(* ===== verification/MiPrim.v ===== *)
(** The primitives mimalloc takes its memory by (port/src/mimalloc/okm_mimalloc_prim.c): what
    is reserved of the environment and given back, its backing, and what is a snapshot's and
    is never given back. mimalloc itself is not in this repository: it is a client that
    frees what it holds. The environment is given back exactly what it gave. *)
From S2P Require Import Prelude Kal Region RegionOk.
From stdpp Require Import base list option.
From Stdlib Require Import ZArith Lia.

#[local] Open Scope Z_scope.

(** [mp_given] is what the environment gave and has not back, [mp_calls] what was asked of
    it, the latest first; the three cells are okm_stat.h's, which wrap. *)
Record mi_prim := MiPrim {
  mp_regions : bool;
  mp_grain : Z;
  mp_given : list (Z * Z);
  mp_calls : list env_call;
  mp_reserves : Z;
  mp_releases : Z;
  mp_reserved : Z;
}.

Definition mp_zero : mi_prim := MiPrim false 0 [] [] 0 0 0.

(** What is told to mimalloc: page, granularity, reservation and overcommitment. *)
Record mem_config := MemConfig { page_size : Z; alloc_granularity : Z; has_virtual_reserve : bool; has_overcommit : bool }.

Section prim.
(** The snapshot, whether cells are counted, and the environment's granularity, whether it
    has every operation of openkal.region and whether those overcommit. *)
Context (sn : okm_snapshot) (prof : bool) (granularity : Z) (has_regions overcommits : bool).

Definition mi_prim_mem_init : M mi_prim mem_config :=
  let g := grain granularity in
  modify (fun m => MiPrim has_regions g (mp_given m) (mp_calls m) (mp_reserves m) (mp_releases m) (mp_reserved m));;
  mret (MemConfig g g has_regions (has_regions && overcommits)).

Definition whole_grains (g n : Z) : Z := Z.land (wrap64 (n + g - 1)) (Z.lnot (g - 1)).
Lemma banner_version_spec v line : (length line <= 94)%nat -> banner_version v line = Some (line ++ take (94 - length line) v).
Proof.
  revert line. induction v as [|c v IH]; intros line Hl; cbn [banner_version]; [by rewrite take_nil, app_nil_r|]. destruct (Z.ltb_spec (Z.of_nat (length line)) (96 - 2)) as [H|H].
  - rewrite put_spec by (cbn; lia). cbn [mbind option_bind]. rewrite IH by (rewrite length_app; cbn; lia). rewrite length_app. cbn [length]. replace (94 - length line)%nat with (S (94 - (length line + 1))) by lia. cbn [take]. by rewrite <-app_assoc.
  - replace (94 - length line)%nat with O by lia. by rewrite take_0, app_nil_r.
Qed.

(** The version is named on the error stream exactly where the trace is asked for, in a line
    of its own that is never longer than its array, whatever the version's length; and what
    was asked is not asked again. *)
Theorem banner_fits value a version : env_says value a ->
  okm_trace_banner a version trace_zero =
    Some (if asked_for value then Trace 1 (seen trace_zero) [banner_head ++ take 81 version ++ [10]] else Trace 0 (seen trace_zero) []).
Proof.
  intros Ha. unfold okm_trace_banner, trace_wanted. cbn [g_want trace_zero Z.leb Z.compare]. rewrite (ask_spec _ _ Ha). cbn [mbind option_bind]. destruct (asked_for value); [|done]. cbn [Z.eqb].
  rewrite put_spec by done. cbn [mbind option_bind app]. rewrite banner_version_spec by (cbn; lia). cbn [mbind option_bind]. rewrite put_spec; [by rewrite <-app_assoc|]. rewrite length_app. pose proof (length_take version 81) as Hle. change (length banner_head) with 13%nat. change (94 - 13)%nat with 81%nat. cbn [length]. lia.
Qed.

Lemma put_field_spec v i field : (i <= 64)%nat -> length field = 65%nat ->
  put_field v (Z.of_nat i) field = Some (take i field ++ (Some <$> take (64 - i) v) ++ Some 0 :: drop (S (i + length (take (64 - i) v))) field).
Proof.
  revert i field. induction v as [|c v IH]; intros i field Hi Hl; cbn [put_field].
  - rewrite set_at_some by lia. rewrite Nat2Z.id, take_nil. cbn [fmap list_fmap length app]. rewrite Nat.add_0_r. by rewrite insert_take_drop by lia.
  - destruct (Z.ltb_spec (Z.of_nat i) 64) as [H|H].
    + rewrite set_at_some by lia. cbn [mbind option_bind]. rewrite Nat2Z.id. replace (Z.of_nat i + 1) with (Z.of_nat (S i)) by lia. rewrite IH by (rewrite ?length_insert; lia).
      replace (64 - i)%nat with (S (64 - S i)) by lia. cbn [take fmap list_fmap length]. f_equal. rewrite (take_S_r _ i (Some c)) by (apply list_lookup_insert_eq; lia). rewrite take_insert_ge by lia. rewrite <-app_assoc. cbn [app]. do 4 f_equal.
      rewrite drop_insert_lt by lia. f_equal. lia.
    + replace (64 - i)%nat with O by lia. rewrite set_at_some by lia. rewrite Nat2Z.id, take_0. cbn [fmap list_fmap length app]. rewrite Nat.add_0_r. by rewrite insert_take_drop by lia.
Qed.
□ □ □ □ □ □ □
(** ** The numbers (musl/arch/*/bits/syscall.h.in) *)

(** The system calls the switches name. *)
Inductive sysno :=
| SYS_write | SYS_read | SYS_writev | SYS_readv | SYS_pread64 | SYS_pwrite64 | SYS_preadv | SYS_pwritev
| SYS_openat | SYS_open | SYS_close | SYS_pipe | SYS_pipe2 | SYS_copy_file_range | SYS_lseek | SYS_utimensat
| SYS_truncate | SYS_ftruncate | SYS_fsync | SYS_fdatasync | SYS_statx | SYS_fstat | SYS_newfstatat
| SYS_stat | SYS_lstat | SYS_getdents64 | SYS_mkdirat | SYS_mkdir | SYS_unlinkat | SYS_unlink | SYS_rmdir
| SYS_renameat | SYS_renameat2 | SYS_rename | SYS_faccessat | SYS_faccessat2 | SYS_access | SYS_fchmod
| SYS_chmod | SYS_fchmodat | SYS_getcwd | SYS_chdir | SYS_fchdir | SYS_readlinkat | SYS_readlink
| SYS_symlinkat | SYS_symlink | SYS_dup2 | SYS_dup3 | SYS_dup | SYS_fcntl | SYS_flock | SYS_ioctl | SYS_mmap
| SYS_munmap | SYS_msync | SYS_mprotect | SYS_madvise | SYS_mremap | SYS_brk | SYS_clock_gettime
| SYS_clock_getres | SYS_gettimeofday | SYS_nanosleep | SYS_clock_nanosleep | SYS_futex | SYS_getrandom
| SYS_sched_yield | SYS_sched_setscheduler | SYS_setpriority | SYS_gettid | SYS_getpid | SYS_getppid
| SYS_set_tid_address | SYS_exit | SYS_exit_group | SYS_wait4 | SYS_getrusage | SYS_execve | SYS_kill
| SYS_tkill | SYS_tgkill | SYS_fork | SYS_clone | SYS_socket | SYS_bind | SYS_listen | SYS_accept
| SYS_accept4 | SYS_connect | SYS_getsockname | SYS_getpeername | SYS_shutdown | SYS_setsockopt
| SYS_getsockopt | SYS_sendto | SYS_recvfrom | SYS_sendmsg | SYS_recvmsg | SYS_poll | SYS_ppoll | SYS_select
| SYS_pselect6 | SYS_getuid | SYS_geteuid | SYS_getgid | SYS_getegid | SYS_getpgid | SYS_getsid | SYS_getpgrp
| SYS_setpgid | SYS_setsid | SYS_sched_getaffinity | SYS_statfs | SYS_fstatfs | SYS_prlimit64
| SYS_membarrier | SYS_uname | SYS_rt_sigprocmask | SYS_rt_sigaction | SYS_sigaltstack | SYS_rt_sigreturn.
□ □ □ □ □ □ □
### [WHAT IS NEEDED]
Copy out only the lines above from the one with "(** What is" to the one with "Context (sn : okm_snapshot)", inclusive, exactly as they stand.

### [OUTPUT FOR THIS TASK]
(** What is told to mimalloc: page, granularity, reservation and overcommitment. *)
Record mem_config := MemConfig { page_size : Z; alloc_granularity : Z; has_virtual_reserve : bool; has_overcommit : bool }.

Section prim.
(** The snapshot, whether cells are counted, and the environment's granularity, whether it
    has every operation of openkal.region and whether those overcommit. *)
Context (sn : okm_snapshot) (prof : bool) (granularity : Z) (has_regions overcommits : bool).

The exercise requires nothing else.